Lemma agreeOutside_apply (meetingId jobId : string) (w : Write) (d0 d : Db.t) :
  Frame.within meetingId jobId w ->
  Frame.agreeOutside meetingId jobId d0 d ->
  Frame.agreeOutside meetingId jobId d0 (Db.apply w d).
Proof.
  intros Hw (Hm & Hdom & Hj & (new & Hseg & Hnew) & Hsum & Htpl & Hset).
  destruct (templates_apply w d) as [Et Es].
  split; [|split; [|split; [|split; [|split; [|split]]]]].
  - intros k Hk. rewrite meetings_apply, <- (Hm k Hk).
    destruct w; try reflexivity. simpl in Hw. subst. now rewrite lookup_alter_ne.
  - intros k. now rewrite is_Some_meetings_apply.
  - intros k Hk. rewrite jobs_apply, <- (Hj k Hk). destruct w; try reflexivity.
    + destruct Hw as [-> _]. destruct (_ && _); [now rewrite lookup_insert_ne | reflexivity].
    + simpl in Hw. subst. now rewrite lookup_alter_ne.
  - rewrite segments_apply. destruct w; try (exists new; now split).
    destruct (forallb _ rows); [|exists new; now split].
    exists (new ++ combine (seq (Db.next_id d) (length rows)) rows).
    split; [now rewrite Hseg, app_assoc|].
    apply Forall_app. split; [assumption|].
    simpl in Hw. clear -Hw. generalize (Db.next_id d).
    induction Hw as [|r rows Hr _ IH]; intros n; [constructor|].
    simpl. constructor; [exact Hr | apply IH].
  - rewrite summaries_apply. destruct w; try assumption. destruct Hw.
  - congruence.
  - congruence.
Qed.

Lemma agreeOutside_applyAll (meetingId jobId : string) (ws : list Write) (d0 d : Db.t) :
  Forall (Frame.within meetingId jobId) ws ->
  Frame.agreeOutside meetingId jobId d0 d ->
  Frame.agreeOutside meetingId jobId d0 (Db.applyAll ws d).
Proof.
  intros Hws. revert d. induction Hws as [|w ws Hw _ IH]; intros d Hd; [exact Hd|].
  apply IH. now apply agreeOutside_apply.
Qed.
End TableFacts.

(** ** [start_transcription]: every path *)

Section StartFacts.
Import Js Http Handler StartTranscription.

Lemma start_db_trace (env : Env) (req : Request) (d : Db.t) :
  db (serve env req d).2 = Db.applyAll (trace (serve env req d).2) d.
Proof.
  unfold serve, body, saveSegments. run_handler. all_branches; reflexivity.
Qed.

Lemma start_within (env : Env) (req : Request) (d : Db.t) :
  match json req with
  | Some params =>
      Forall (Frame.within (meetingId params) (randomUUID env)) (trace (serve env req d).2)
  | None => trace (serve env req d).2 = []
  end.
Proof.
  unfold serve, body, saveSegments. run_handler.
  all_branches; try reflexivity; repeat constructor;
    simpl; auto using buildSegments_meeting_id.
Qed.

Lemma selectMeeting_owner (meetingId user : string) (d : Db.t) (m : Meeting.t) :
  selectMeeting meetingId user d = Some m ->
  Db.meetings d !! meetingId = Some m /\ Meeting.owner_id m = user.
Proof.
  unfold selectMeeting. destruct (Db.meetings d !! meetingId) as [m'|]; [|discriminate].
  destruct (String.eqb_spec (Meeting.owner_id m') user); [|discriminate].
  intros [= <-]. auto.
Qed.

(** A run that writes has passed every check and starts with the opening
    writes. *)
Lemma start_writes_accepted (env : Env) (req : Request) (d : Db.t) :
  trace (serve env req d).2 = [] \/
  exists user params meeting rest,
    Accepted.start env req d user params meeting
    /\ trace (serve env req d).2 = Accepted.opening env params ++ rest.
Proof.
  unfold serve, body, saveSegments, Accepted.start, Accepted.opening. run_handler.
  all_branches; try (left; reflexivity); right;
    do 3 eexists; eexists;
    (split; [repeat split; try eassumption; try reflexivity|]);
    try reflexivity;
    match goal with Ha : authorization req = Some _ |- _ => rewrite Ha; assumption end.
Qed.
End StartFacts.

Section StartPaths.
Import Js Http Handler StartTranscription.

(** Run the [try] block of an accepted request up to the signed URL. *)
Ltac start_path Hacc :=
  let Hmethod := fresh "Hmethod" in
  let Hauth := fresh "Hauth" in
  let Huser := fresh "Huser" in
  let Hjson := fresh "Hjson" in
  let Hmeeting := fresh "Hmeeting" in
  let Hkey := fresh "Hkey" in
  destruct Hacc as (Hmethod & Hauth & Huser & Hjson & Hmeeting & Hkey);
  unfold body; run_handler; rewrite Hauth;
  match goal with
  | |- context [authorization ?r] =>
      destruct (authorization r); [|discriminate Hauth]
  end;
  simpl in Huser |- *; rewrite Huser, Hjson; simpl; rewrite Hmeeting; simpl; rewrite Hkey;
  match goal with
  | |- context [ELEVENLABS_API_KEY ?e] =>
      destruct (ELEVENLABS_API_KEY e); [|discriminate Hkey]
  end;
  simpl.

Lemma start_signed_url_failure (env : Env) (req : Request) (d : Db.t) (user : string)
    (params : Params) (meeting : Meeting.t) :
  Accepted.start env req d user params meeting ->
  truthy (createSignedUrl env (Meeting.media_path meeting)) = false ->
  let ws := Accepted.opening env params ++
            [ UpdateJob (randomUUID env)
                (Job.mkPatch failed (Some "Could not create signed URL") None None);
              UpdateMeeting (meetingId params) meeting_failed None ] in
  body env req (mkWorld d []) =
  (inr (Thrown "Could not create signed URL for media file"), mkWorld (Db.applyAll ws d) ws).
Proof.
  intros Hacc Hsigned. cbv zeta. start_path Hacc. rewrite Hsigned. reflexivity.
Qed.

-- What to produce --
Each line of the material should be echoed exactly.

-- Answer space --
Lemma agreeOutside_apply (meetingId jobId : string) (w : Write) (d0 d : Db.t) :
  Frame.within meetingId jobId w ->
  Frame.agreeOutside meetingId jobId d0 d ->
  Frame.agreeOutside meetingId jobId d0 (Db.apply w d).
Proof.
  intros Hw (Hm & Hdom & Hj & (new & Hseg & Hnew) & Hsum & Htpl & Hset).
  destruct (templates_apply w d) as [Et Es].
  split; [|split; [|split; [|split; [|split; [|split]]]]].
  - intros k Hk. rewrite meetings_apply, <- (Hm k Hk).
    destruct w; try reflexivity. simpl in Hw. subst. now rewrite lookup_alter_ne.
  - intros k. now rewrite is_Some_meetings_apply.
  - intros k Hk. rewrite jobs_apply, <- (Hj k Hk). destruct w; try reflexivity.
    + destruct Hw as [-> _]. destruct (_ && _); [now rewrite lookup_insert_ne | reflexivity].
    + simpl in Hw. subst. now rewrite lookup_alter_ne.
  - rewrite segments_apply. destruct w; try (exists new; now split).
    destruct (forallb _ rows); [|exists new; now split].
    exists (new ++ combine (seq (Db.next_id d) (length rows)) rows).
    split; [now rewrite Hseg, app_assoc|].
    apply Forall_app. split; [assumption|].
    simpl in Hw. clear -Hw. generalize (Db.next_id d).
    induction Hw as [|r rows Hr _ IH]; intros n; [constructor|].
    simpl. constructor; [exact Hr | apply IH].
  - rewrite summaries_apply. destruct w; try assumption. destruct Hw.
  - congruence.
  - congruence.
Qed.

Lemma agreeOutside_applyAll (meetingId jobId : string) (ws : list Write) (d0 d : Db.t) :
  Forall (Frame.within meetingId jobId) ws ->
  Frame.agreeOutside meetingId jobId d0 d ->
  Frame.agreeOutside meetingId jobId d0 (Db.applyAll ws d).
Proof.
  intros Hws. revert d. induction Hws as [|w ws Hw _ IH]; intros d Hd; [exact Hd|].
  apply IH. now apply agreeOutside_apply.
Qed.
End TableFacts.

(** ** [start_transcription]: every path *)

Section StartFacts.
Import Js Http Handler StartTranscription.

Lemma start_db_trace (env : Env) (req : Request) (d : Db.t) :
  db (serve env req d).2 = Db.applyAll (trace (serve env req d).2) d.
Proof.
  unfold serve, body, saveSegments. run_handler. all_branches; reflexivity.
Qed.

Lemma start_within (env : Env) (req : Request) (d : Db.t) :
  match json req with
  | Some params =>
      Forall (Frame.within (meetingId params) (randomUUID env)) (trace (serve env req d).2)
  | None => trace (serve env req d).2 = []
  end.
Proof.
  unfold serve, body, saveSegments. run_handler.
  all_branches; try reflexivity; repeat constructor;
    simpl; auto using buildSegments_meeting_id.
Qed.

Lemma selectMeeting_owner (meetingId user : string) (d : Db.t) (m : Meeting.t) :
  selectMeeting meetingId user d = Some m ->
  Db.meetings d !! meetingId = Some m /\ Meeting.owner_id m = user.
Proof.
  unfold selectMeeting. destruct (Db.meetings d !! meetingId) as [m'|]; [|discriminate].
  destruct (String.eqb_spec (Meeting.owner_id m') user); [|discriminate].
  intros [= <-]. auto.
Qed.

(** A run that writes has passed every check and starts with the opening
    writes. *)
Lemma start_writes_accepted (env : Env) (req : Request) (d : Db.t) :
  trace (serve env req d).2 = [] \/
  exists user params meeting rest,
    Accepted.start env req d user params meeting
    /\ trace (serve env req d).2 = Accepted.opening env params ++ rest.
Proof.
  unfold serve, body, saveSegments, Accepted.start, Accepted.opening. run_handler.
  all_branches; try (left; reflexivity); right;
    do 3 eexists; eexists;
    (split; [repeat split; try eassumption; try reflexivity|]);
    try reflexivity;
    match goal with Ha : authorization req = Some _ |- _ => rewrite Ha; assumption end.
Qed.
End StartFacts.

Section StartPaths.
Import Js Http Handler StartTranscription.

(** Run the [try] block of an accepted request up to the signed URL. *)
Ltac start_path Hacc :=
  let Hmethod := fresh "Hmethod" in
  let Hauth := fresh "Hauth" in
  let Huser := fresh "Huser" in
  let Hjson := fresh "Hjson" in
  let Hmeeting := fresh "Hmeeting" in
  let Hkey := fresh "Hkey" in
  destruct Hacc as (Hmethod & Hauth & Huser & Hjson & Hmeeting & Hkey);
  unfold body; run_handler; rewrite Hauth;
  match goal with
  | |- context [authorization ?r] =>
      destruct (authorization r); [|discriminate Hauth]
  end;
  simpl in Huser |- *; rewrite Huser, Hjson; simpl; rewrite Hmeeting; simpl; rewrite Hkey;
  match goal with
  | |- context [ELEVENLABS_API_KEY ?e] =>
      destruct (ELEVENLABS_API_KEY e); [|discriminate Hkey]
  end;
  simpl.

Lemma start_signed_url_failure (env : Env) (req : Request) (d : Db.t) (user : string)
    (params : Params) (meeting : Meeting.t) :
  Accepted.start env req d user params meeting ->
  truthy (createSignedUrl env (Meeting.media_path meeting)) = false ->
  let ws := Accepted.opening env params ++
            [ UpdateJob (randomUUID env)
                (Job.mkPatch failed (Some "Could not create signed URL") None None);
              UpdateMeeting (meetingId params) meeting_failed None ] in
  body env req (mkWorld d []) =
  (inr (Thrown "Could not create signed URL for media file"), mkWorld (Db.applyAll ws d) ws).
Proof.
  intros Hacc Hsigned. cbv zeta. start_path Hacc. rewrite Hsigned. reflexivity.
Qed.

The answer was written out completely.